The largest hurdle the US government will face in transferring housing finance into the private sector is its mispricing of risk. The only way for the private sector to even begin taking on some of the mortgage credit risk is to make sure that the gap between private and public terms is sufficiently low to generate interest from private lenders/investors without a massive repricing exercise (discussed here).
For example, mortgage rates for buyers who put down a 20% down payment vs. those who put down say 50% may be quite different in the private markets, while the GSEs would typically price this risk the same way - as a "conforming loan". The one government program that remains ridiculously off-market is the mortgage insurance program managed by the FHA. The average down payment required on a house purchase has been just over 4% - around a 25x leverage.
This ends up distorting the housing market (pushing prices artificially higher - see recent example) and maintaining a large gap between government sponsored and any privately underwritten pricing of risk. It also continuously puts the taxpayer at risk to borrowers who have very little "skin in the game". The chart below shows the number of FHA dispositions, where the taxpayer becomes the proud owner/seller of houses. Of course in this environment houses are selling well in many areas. What happens if we hit another downturn?

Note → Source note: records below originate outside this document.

(** the tools of a namespace survive the trip through a Chat endpoint: every function
    declared in a namespace of a Responses request is offered to the endpoint under a name
    of letters, digits, [_] and [-], and when the endpoint calls that name, the call
    given to the client carries the original namespace and name - whatever other tools and earlier calls
    the request contains.  (No string of the request contains NUL.) *)
Theorem namespaced_tools_restored (N : JsonNum) (payload : list (string * json)) (tools subs : list json)
  (tm sm : list (string * json)) (name : string)
  (Hclean : nul_clean (JObj payload) = true) (Htools : get "tools" payload = Some (JArr tools))
  (Hspace : JObj tm ∈ tools /\ get_str "type" tm = "namespace" /\ is_empty (get_str "name" tm) = false)
  (Hsub : get "tools" tm = Some (JArr subs) /\ JObj sm ∈ subs /\ plain_function name sm) :
  let '(doc, mapper) := responses_to_chat payload in
  exists w, JObj w ∈ default [] (as_list (get "tools" doc)) /\
    let s := get_str "name" (sub_map "function" w) in
    safe_name s = true /\
    forall id arguments, exists item, call_item N (Some mapper) (mkCall id "function" s arguments) = JObj item /\
      get_str "namespace" item = get_str "name" tm /\ get_str "name" item = name /\ get_str "call_id" item = id.
Proof.
  destruct Hspace as (Ht & Ty & Ns), Hsub as (Hs & Hm & P).
  unfold responses_to_chat. pose proof (input_messages_mapper payload Hclean) as I0. destruct (input_messages payload) as [msgs mp]. cbn [snd] in I0.
  unfold responses_tools. rewrite responses_options_tools, Htools. cbn [as_list].
  pose proof (clean_list "tools" tools payload Hclean ltac:(by rewrite Htools)) as Ct.
  assert (declared (fold_left add_tool tools (mp, [])) (get_str "name" tm) name) as D.
  { rewrite Forall_forall in Ct. apply (fold_declares add_tool tools (JObj tm)); [done| | |done].
    - intros acc y Hy I. apply add_tool_grown; [done|by apply Ct].
    - specialize (Ct _ Ht). intros acc I. unfold add_tool. rewrite Ty. change (seqb "namespace" "namespace") with true. cbn match. rewrite Hs. cbn [as_list default from_option id].
      pose proof (clean_list "tools" subs tm Ct ltac:(by rewrite Hs)) as Cs. rewrite Forall_forall in Cs. pose proof (clean_str "name" tm Ct) as Nf.
      apply (fold_declares (sub_tool (get_str "name" tm)) subs (JObj sm)); [done| | |done].
      + intros a y Hy Ia. specialize (Cs y Hy). destruct y; try (split; [by apply grown_refl|done]). by apply wrap_tool_grown.
      + intros a Ia. by apply wrap_tool_declares. }
  destruct (fold_left add_tool tools (mp, [])) as [m l]. destruct D as (w & s & W & E & Sf & R). cbn [fst snd] in *.
  destruct l as [|t0 l]; [by apply not_elem_of_nil in W|]. exists w. rewrite get_put. change (seqb "tools" "tools") with true. cbn [as_list default from_option id]. split; [done|].
  cbn zeta. rewrite E. split; [done|]. intros id arguments. unfold call_item, restored_name, Restore. cbn [fc_Name fc_ID]. rewrite R.
  destruct (IsCustom (Some m) name); eexists; (split; [done|]); done.
Qed.
Definition finalResponse (s : MessagesToResponsesStream) (status : string) : obj :=
  let totalInput := wrap64 (wrap64 (mr_usageInput s + mr_usageCached s) + mr_usageCreation s) in
  let resp := [("id", JStr (mr_respID s)); ("object", JStr "response"); ("created_at", num (mr_createdAt s)); ("status", JStr status); ("model", JStr (mr_model s));
               ("output", JArr (mr_completed s));
               ("usage", JObj [("input_tokens", num totalInput); ("output_tokens", num (mr_usageOutput s)); ("total_tokens", num (wrap64 (totalInput + mr_usageOutput s)));
                  ("input_tokens_details", JObj [("cached_tokens", num (mr_usageCached s))])])] in
  if seqb status "completed" && seqb (mr_stopReason s) "max_tokens"
  then put "incomplete_details" (JObj [("reason", JStr "max_output_tokens")]) (put "status" (JStr "incomplete") resp) else resp.

Definition finalEvents (s : MessagesToResponsesStream) (status : string) : list ResponsesStreamEvent :=
  [map_event "response.done" [("response", JObj (finalResponse s status))]; map_event "response.completed" [("response", JObj (finalResponse s status))]].
Definition finalEventsWithError (s : MessagesToResponsesStream) (message : string) : list ResponsesStreamEvent :=
  let response := put "error" (JObj [("message", JStr message); ("type", JStr "upstream_error")]) (finalResponse s "failed") in
  [map_event "response.failed" [("response", JObj response)]; map_event "response.completed" [("response", JObj response)]].

Section m2r.
Context (N : JsonNum).
Notation m2r_result := (MessagesToResponsesStream * list ResponsesStreamEvent * StreamChunkMeta)%type.

Definition start_usage (s : MessagesToResponsesStream) (message : obj) : MessagesToResponsesStream * StreamChunkMeta :=
  match as_map (get "usage" message) with
  | None => (s, no_meta)
  | Some u =>
      let s := s <| mr_usageInput := intFrom N (get "input_tokens" u) |> <| mr_usageCached := intFrom N (get "cache_read_input_tokens" u) |>
                 <| mr_usageCreation := intFrom N (get "cache_creation_input_tokens" u) |> in
      let m := no_meta <| sm_InputTokens := wrap64 (wrap64 (mr_usageInput s + mr_usageCached s) + mr_usageCreation s) |>
                       <| sm_CachedTokens := mr_usageCached s |> <| sm_CacheCreationTokens := mr_usageCreation s |> in
      let ot := intFrom N (get "output_tokens" u) in
      if 0 <? ot then (s <| mr_usageOutput := ot |>, m <| sm_OutputTokens := ot |>) else (s, m)
  end.

Definition start_message (s : MessagesToResponsesStream) (message : obj) : MessagesToResponsesStream * StreamChunkMeta :=
  let id := get_str "id" message in
  let s := if is_empty id then s else s <| mr_respID := normalizeResponsesID id |> <| mr_idBase := stripMsgPrefix id |> in
  let m := get_str "model" message in
  let s := if negb (is_empty m) && is_empty (mr_model s) then s <| mr_model := m |> else s in
  start_usage s message.
(* ===== verification/ResponsesStreamMessages.v ===== *)
(** Messages streams as Responses streams: the machine of responses_messages_stream.go turns
    what a Messages client accepts into what a Responses client accepts, with the same content. *)

From Stdlib Require Import Ascii.
From S2P Require Import Prelude GoFloat GoStrings GoTime GoJson GoPrint Matcher Policy Types Context Http Translate TranslateWire TranslateStream TranslateMessages TranslateResponses TranslateResponsesMessages TranslateResponsesStream.

(** The client's items are those of the machine, with their texts; [n] blocks were opened and
    [open] are not yet closed. *)
Record m2r_inv (s : MessagesToResponsesStream) (items : open_items) (n : Z) (open : gset string) : Prop := {
  mv_started : mr_started s = true;
  mv_next : 0 <= mr_nextOutput s;
  mv_count : 0 <= n;
  mv_open : forall i, i ∈ open -> exists k, 0 <= k < n /\ i = Itoa k;
  mv_blocks : forall k it, mr_items s !! k = Some it -> 0 <= k < n /\ (ri_closed it = false <-> Itoa k ∈ open);
  mv_item : forall k it, mr_items s !! k = Some it -> 0 <= ri_outputIndex it < mr_nextOutput s /\ items !! Itoa (ri_outputIndex it) = Some (ri_text it, ri_closed it);
  mv_inj : forall k k' it it', mr_items s !! k = Some it -> mr_items s !! k' = Some it' -> ri_outputIndex it = ri_outputIndex it' -> k = k';
  mv_only : forall j x, items !! j = Some x -> exists k it, mr_items s !! k = Some it /\ j = Itoa (ri_outputIndex it)
}.

Lemma m2r_fresh s items n open : m2r_inv s items n open -> items !! Itoa (mr_nextOutput s) = None.
Proof.
  intros I. destruct (items !! _) as [x|] eqn:E; [|done]. apply (mv_only _ _ _ _ I) in E as (k & it & L & Q%Itoa_injective).
  apply (mv_item _ _ _ _ I) in L as [R _]. lia.
Qed.
Lemma sorted_sublist (l1 l2 : list Z) : sublist l1 l2 -> StronglySorted Z.le l2 -> StronglySorted Z.le l1.
Proof.
  induction 1 as [|x l1 l2 Sub IH|x l1 l2 Sub IH]; intros So; [done|..]; apply StronglySorted_inv in So as [So Fo]; [|by apply IH].
  constructor; [by apply IH|]. rewrite Forall_forall in *. intros y Hy. apply Fo. by eapply elem_of_sublist.
Qed.

(** Every instant of a spaced selection of the ticks uses up an attempt, there or at a tick before it. *)
Lemma Run_good ticks : forall picked r w r' w', good r -> q_pend r = [] -> StronglySorted Z.le ticks -> sublist picked ticks -> spaced picked ->
  (forall u, head picked = Some u -> all_due r u) -> Run tt tp compensators q r w ticks = (r', w') ->
  good r' /\ (potential r' <= potential r - length picked)%nat /\ (forall t, accounted r w t -> accounted r' w' t).
Proof.
  induction ticks as [|now ticks IH]; intros picked r w r' w' G P So Sub Sp Due; cbn [Run].
  { apply sublist_nil_r in Sub as ->. intros [= <- <-]. split_and!; [done|cbn; lia|done]. }
  destruct (runCycle tt tp compensators q r w now) as [r1 w1] eqn:E. intros Hr. apply StronglySorted_inv in So as [So Fo].
  destruct (runCycle_good r w now r1 w1 G P E) as (G1 & P1 & Acc1 & Lat1 & Lat2 & Pot1).
  assert (forall picked', sublist picked' ticks -> spaced picked' -> (forall u, head picked' = Some u -> all_due r1 u) ->
    good r' /\ (potential r' <= potential r1 - length picked')%nat /\ (forall t, accounted r w t -> accounted r' w' t)) as Next.
  { intros picked' S' Sp' D'. destruct (IH picked' r1 w1 r' w' G1 P1 So S' Sp' D' Hr) as (A & B & C). split_and!; auto. }
  apply sublist_cons_r in Sub as [Sub|(picked' & -> & Sub)].
  - destruct Pot1 as [Pot1|(Pot1 & L1 & _)].
    + assert (spaced (tail picked) /\ sublist (tail picked) ticks) as [Spt Subt].
      { destruct picked as [|u picked]; [done|]. split; [by eapply spaced_tail|]. cbn. etransitivity; [|exact Sub]. by apply sublist_cons. }
      destruct (Next (tail picked)) as (A & B & C); [done|done| |split_and!; [done|destruct picked; cbn in *; lia|done]].
      intros u2 Hu2. destruct picked as [|u [|u2' picked]]; [done..|]. injection Hu2 as ->. destruct Sp as [Gap _].
      assert (now <= u /\ u <= u2) as [L1 L2].
      { rewrite Forall_forall in Fo. split; [apply Fo; eapply elem_of_sublist; [|exact Sub]; by left|]. assert (StronglySorted Z.le (u :: u2 :: picked)) as S2 by (by eapply sorted_sublist).
        apply StronglySorted_inv in S2 as [_ S2]. by apply Forall_cons in S2 as [S2 _]. }
      intros x s Hx. destruct (Lat1 x s Hx) as [Ho|(a & Ha & ->)].
      * pose proof (Due u eq_refl x s Ho) as D. pose proof (UnixMilli_mono u u2 L2). cbn in *. lia.
      * apply UnixMilli_mono. specialize (Gap a Ha). unfold time_Add in *. lia.
    + destruct (Next picked) as (A & B & C); [done|done| |split_and!; [done|lia|done]]. intros u Hu. unfold all_due. rewrite L1. by apply Due.
  - destruct (Next picked') as (A & B & C); [done|by eapply spaced_tail| |].
    + intros u Hu x s Hx. destruct picked' as [|u' picked']; [done|]. injection Hu as ->. destruct Sp as [Gap _].
      destruct (Lat2 x s Hx (Due now eq_refl)) as (a & Ha & ->). apply UnixMilli_mono, Gap, Ha.
    + split_and!; [done| |done]. cbn [length]. destruct Pot1 as [Pot1|(Pot1 & _ & Z)]; [lia|]. rewrite (Z (Due now eq_refl)) in *. lia.
Qed.
End drain.

(** * What the compensators were asked *)

(** A world that remembers the calls of its compensators: name, payload and answer. *)
Abbreviation call_log := (list (string * gmap string json * option goerror)).
Definition logged {W} (compensators : gmap string (W -> gmap string json -> W * option goerror)) :
  gmap string (W * call_log -> gmap string json -> (W * call_log) * option goerror) :=
  map_imap (fun name c => Some (fun x p => let '(w, res) := c (fst x) p in ((w, snd x ++ [(name, p, res)]), res))) compensators.

Lemma logged_lookup {W} (cs : gmap string (W -> gmap string json -> W * option goerror)) name :
  logged cs !! name = (fun c x p => let '(w, res) := c (fst x) p in ((w, snd x ++ [(name, p, res)]), res)) <$> cs !! name.
Proof. unfold logged. rewrite map_lookup_imap. by destruct (cs !! name). Qed.
(* ===== verification/Settlement.v ===== *)
(** pkg/filters/outbound/token_settlement.go: prices, the split of prompt tokens, the
    actual cost, the credit deduction, and the settlement of the pre-charged limits
    against the actual usage. *)

From S2P Require Import Prelude GoFloat GoStrings Matcher Policy Types Context Store Limiter.

(** * Prices and cost *)

Record prices := mkPrices { pr_input : float64; pr_output : float64; pr_cached : float64; pr_creation : float64 }.

Definition billing_prices (b : option BillingPolicy) : prices :=
  match b with
  | None => mkPrices (of_int 2) (of_int 2) (of_int 2) (of_int 2)
  | Some b =>
      mkPrices (b_InputPrice b) (b_OutputPrice b)
        (if flt fzero (b_CachedPrice b) then b_CachedPrice b else b_InputPrice b)
        (if flt fzero (b_CacheCreationPrice b) then b_CacheCreationPrice b else b_InputPrice b)
  end.

Definition resolvePrices (g : GatewayContext) : prices :=
  let p := billing_prices (gPolicy g ≫= p_Billing) in
  match SelectedEndpoint g with
  | None => p
  | Some e =>
      mkPrices (default (pr_input p) (ep_InputPrice e)) (default (pr_output p) (ep_OutputPrice e))
        (default (pr_cached p) (ep_CachedPrice e)) (default (pr_creation p) (ep_CacheCreationPrice e))
  end.

(** Clamp the cache tokens to the input; returns (cached, creation, rest). *)
Definition clamp_tokens (input cached creation : Z) : Z * Z * Z :=
  let cached := if cached <? 0 then 0 else cached in
  let creation := if creation <? 0 then 0 else creation in
  let '(cached, creation) :=
    if input <? wrap64 (cached + creation) then
      let cached := if input <? cached then input else cached in
      let creation := wrap64 (input - cached) in
      (cached, if creation <? 0 then 0 else creation)
    else (cached, creation) in
  (cached, creation, wrap64 (wrap64 (input - cached) - creation)).

Definition clampAndSplitTokens (g : GatewayContext) : Z * Z * Z * Z :=
  (clamp_tokens (InputTokens g) (CachedTokens g) (CacheCreationTokens g), OutputTokens g).

(** [a*pa + b*pb + c*pc + d*pd], added left to right. *)
Definition weigh (rest cached creation output : Z) (p : prices) : float64 :=
  fadd (fadd (fadd (fmul (of_int rest) (pr_input p)) (fmul (of_int cached) (pr_cached p)))
          (fmul (of_int creation) (pr_creation p)))
    (fmul (of_int output) (pr_output p)).

(** CNY. *)
Definition computeActualCost (g : GatewayContext) (p : prices) : float64 :=
  let '(cached, creation, rest, output) := clampAndSplitTokens g in
  fdiv (weigh rest cached creation output p) (of_int 1000000).

(** [settleUsage]: success, or a client that went away. *)
Definition settle_usage (g : GatewayContext) : bool :=
  match Err g with None => true | Some _ => errors_Is (Err g) ErrClientDisconnected end.

Section settlement.
Context {S : Type} `{StateStore S} (L : LimLibs).

(** * Reservations (smart calls) *)

(** The adjustment of one counter by [diff]. *)
Definition settle_counter (s : S) (key : string) (diff : Z) (window : Duration) (now : Time) :
  S * option goerror :=
  if diff <? 0 then RateLimitRefund s key (wrap64 (- diff))
  else let '(s, (_, err)) := RateLimitIncr s key diff window now in (s, err).

(** The actual usage of a call for a limit type; nothing for a failed call. *)
Definition actual_usage (g : GatewayContext) (limitType : string) : Z :=
  if settle_usage g then
    if seqb limitType "token" then wrap64 (InputTokens g + OutputTokens g)
    else to_int64 (fmul (computeActualCost g (resolvePrices g)) (of_int 1000))
  else 0.

Definition settle_reservation (g : GatewayContext) (s : S) (r : LimitReservation) (now : Time) :
  S * option goerror :=
  let diff := wrap64 (actual_usage g (lr_Type r) - lr_Estimated r) in
  if diff =? 0 then (s, None)
  else if lr_Burst r then
    let '(s, (_, err)) := RateLimitAdjust s (lr_Key r) diff (lr_Rate r) (lr_Capacity r) (lr_Window r) now in
    (s, err)
  else settle_counter s (lr_Key r) diff (lr_Window r) now.

(** The loop over the reservations: settled ones are skipped, an error ends it. *)
Fixpoint settle_all (g : GatewayContext) (rs : list LimitReservation) (now : Time) (s : S) :
  S * list LimitReservation * option goerror :=
  match rs with
  | [] => (s, [], None)
  | r :: rest =>
      if lr_Settled r then
        let '(s, rest, err) := settle_all g rest now s in (s, r :: rest, err)
      else
        match settle_reservation g s r now with
        | (s, Some e) => (s, r :: rest, Some e)
        | (s, None) =>
            let '(s, rest, err) := settle_all g rest now s in (s, r <| lr_Settled := true |> :: rest, err)
        end
  end.

Definition SettleLimits (s : S) (g : GatewayContext) (now : Time) : S * GatewayContext * option goerror :=
  let '(s, rs, err) := settle_all g (LimitReservations g) now s in
  (s, g <| LimitReservations := rs |>, err).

FHA-sponsored loans represent a form of sub-prime debt, which will have no equivalent in the private market - even if the rates on these loans were to increase dramatically. In order to have any hope of developing a sustainable US housing finance market in the private sector, the FHA needs to start moving closer to terms that private underwriters would want to see (down payment, term, rates, credit score, etc.) or begin phasing out the program altogether. Recapitalizing the FHA with additional taxpayer support, as some politicians have suggested, is exactly the wrong action at this stage.